The grape variety Sauvignon Blanc has been grown in France for at least 200 years and is, in fact, old enough to be one of the parents of Cabernet Sauvignon (along with another old-timer, Cabernet Franc). The Cabernet Sauvignon link suggests that Sauvignon Blanc’s origins were in Bordeaux but growers in the Loire claim it is native there. Who knows who is right (and does it matter?) but, for much of the 20th century, if you wanted to drink single variety Sauvignon Blanc, it was Sancerre, Pouilly Fumé (not to be confused with Pouilly Fuissé, which is Chardonnay) or one of the other eastern Loire Appellations. Or, if you were happy with Sauvignon in a blend (normally with Sémillon), you looked to Bordeaux and to Graves for a dry example and Sauternes for a dessert wine.
And then, in the mid-1980s, everything changed. Along came New Zealand, and specifically the Marlborough region, with their own very distinctive take on Sauvignon Blanc. No longer the dry, austere, ‘flinty’ style from France, here was an altogether fresher, more zingy and lively white with instant appeal that gained popularity with remarkable speed, drawing on the success of the iconic Cloudy Bay brand.
When Cloudy Bay’s winemaker, Kevin Judd, decided to move on, he started his own label, Greywacke (pronounced ‘Grey wacky’), named after the dominant soil in the local vineyards. On first smell and taste of Judd’s Greywacke Sauvignon, you might not think of New Zealand at all.
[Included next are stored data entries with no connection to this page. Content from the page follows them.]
(** The operations of the log, as a transition relation.  Every constructor is
    the effect of one successful call; a call that reports "busy", "stale" or
    "duplicate" leaves the log unchanged and is no step. *)
Inductive astep : alog → alog → Prop :=
| as_enqueue_claimed l i s k p key by_ now :
    fresh_id l i → ¬ has_duplicate l s k key → ¬ lane_has l s is_active →
    astep l (a_claim by_ (fresh_op i s k p key now) l)
| as_enqueue_queued l i s k p key now :
    fresh_id l i → ¬ has_duplicate l s k key → lane_has l s is_active →
    astep l (l <| a_ops := <[i := fresh_op i s k p key now]> (a_ops l) |>)
| as_claim_head l i o by_ now :
    a_ops l !! i = Some o → is_due now o = true →
    ¬ lane_has l (session_id o) is_running →
    (∀ j oj, a_ops l !! j = Some oj → session_id oj = session_id o →
       is_due now oj = true → (i ≤ j)%Z) →
    astep l (a_claim by_ o l)
| as_record_step l i e o st :
    fenced l i e o →
    astep l (l <| a_ops := <[i := o <| step := Some st |>]> (a_ops l) |>)
| as_finish l i e o st err now :
    fenced l i e o → OpState.active st = false →
    astep l (l <| a_ops := <[i := o <| state := st |> <| error := err |>
                                    <| finished_at := Some now |>]> (a_ops l) |>)
| as_requeue l i e o until err :
    fenced l i e o →
    astep l (l <| a_ops := <[i := o <| state := OpState.Queued |>
                                    <| not_before := Some until |> <| error := Some err |>
                                    <| epoch := None |> <| claimed_by := None |>]> (a_ops l) |>)
| as_cancel l (P : SessionOp.t → bool) now :
    (∀ o, P o = true → state o = OpState.Queued) →
    astep l (l <| a_ops := (fun o => if P o then o <| state := OpState.Cancelled |>
                                                   <| finished_at := Some now |> else o)
                           <$> a_ops l |>)
| as_wake l (P : SessionOp.t → bool) now :
    (∀ o, P o = true → state o = OpState.Queued) →
    astep l (l <| a_ops := (fun o => if P o then o <| not_before :=
                                Some (match not_before o with
                                      | None => now | Some nb => Z.min nb now end) |> else o)
                           <$> a_ops l |>)
| as_payload l i o p :
    a_ops l !! i = Some o → state o = OpState.Running →
    astep l (l <| a_ops := <[i := o <| payload := p |>]> (a_ops l) |>)
| as_reclaim l i o by_ :
    a_ops l !! i = Some o → state o = OpState.Running →
    astep l (a_claim by_ o l).

End alog_ops.

(** ** The invariant of the log *)

Section alog_inv.
Import SessionOp.
Implicit Types (l : alog) (o : SessionOp.t) (s : SessionId).

(** Two rows of one lane that would both answer the same idempotency key. *)
Definition same_key o1 o2 : Prop :=
  session_id o1 = session_id o2 ∧ kind o1 = kind o2 ∧
  idempotency_key o1 = idempotency_key o2 ∧ is_Some (idempotency_key o1).

Record ainv l : Prop := {
  inv_id : ∀ i o, a_ops l !! i = Some o → id o = i;
  inv_one_running : ∀ i j oi oj,
    a_ops l !! i = Some oi → a_ops l !! j = Some oj →
    session_id oi = session_id oj →
    state oi = OpState.Running → state oj = OpState.Running → i = j;
  inv_running_epoch : ∀ i o,
    a_ops l !! i = Some o → state o = OpState.Running →
    epoch o = Some (epoch_of l (session_id o));
  inv_queued_epoch : ∀ i o,
    a_ops l !! i = Some o → state o = OpState.Queued → epoch o = None;
  inv_epoch_bound : ∀ i o e,
    a_ops l !! i = Some o → epoch o = Some e → (1 ≤ e ≤ epoch_of l (session_id o))%Z;
  inv_key_unique : ∀ i j oi oj,
    a_ops l !! i = Some oi → a_ops l !! j = Some oj → same_key oi oj →
    is_active oi = true → is_active oj = true → i = j;
  inv_epoch_pos : ∀ s, (0 ≤ epoch_of l s)%Z;
}.

Lemma ainv_empty : ainv (ALog ∅ ∅).
Proof. split; intros *; simpl; try rewrite lookup_empty; try done. Qed.

Lemma is_running_true o : is_running o = true ↔ state o = OpState.Running.
Proof. unfold is_running. by rewrite bool_decide_eq_true. Qed.

Lemma is_queued_true o : is_queued o = true ↔ state o = OpState.Queued.
Proof. unfold is_queued. by rewrite bool_decide_eq_true. Qed.

Lemma is_active_iff o :
  is_active o = true ↔ state o = OpState.Queued ∨ state o = OpState.Running.
Proof. unfold is_active. destruct (state o); naive_solver. Qed.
Here is a much more restrained version of the grape, almost French in style. Yes, the characteristic acidity and grassy, citrussy flavours are there, but wrapped up in something far softer, more rounded and, for a variety that is sometimes described as a little one-dimensional, incredibly complex. It is also very food-friendly; think delicate fish or lighter-style chicken dishes and you won’t go far wrong. Not cheap for a Sauvignon, perhaps, (£20 in Majestic and widely available elsewhere for similar money) but, for me, the depth and breadth of flavour make it really worth the money.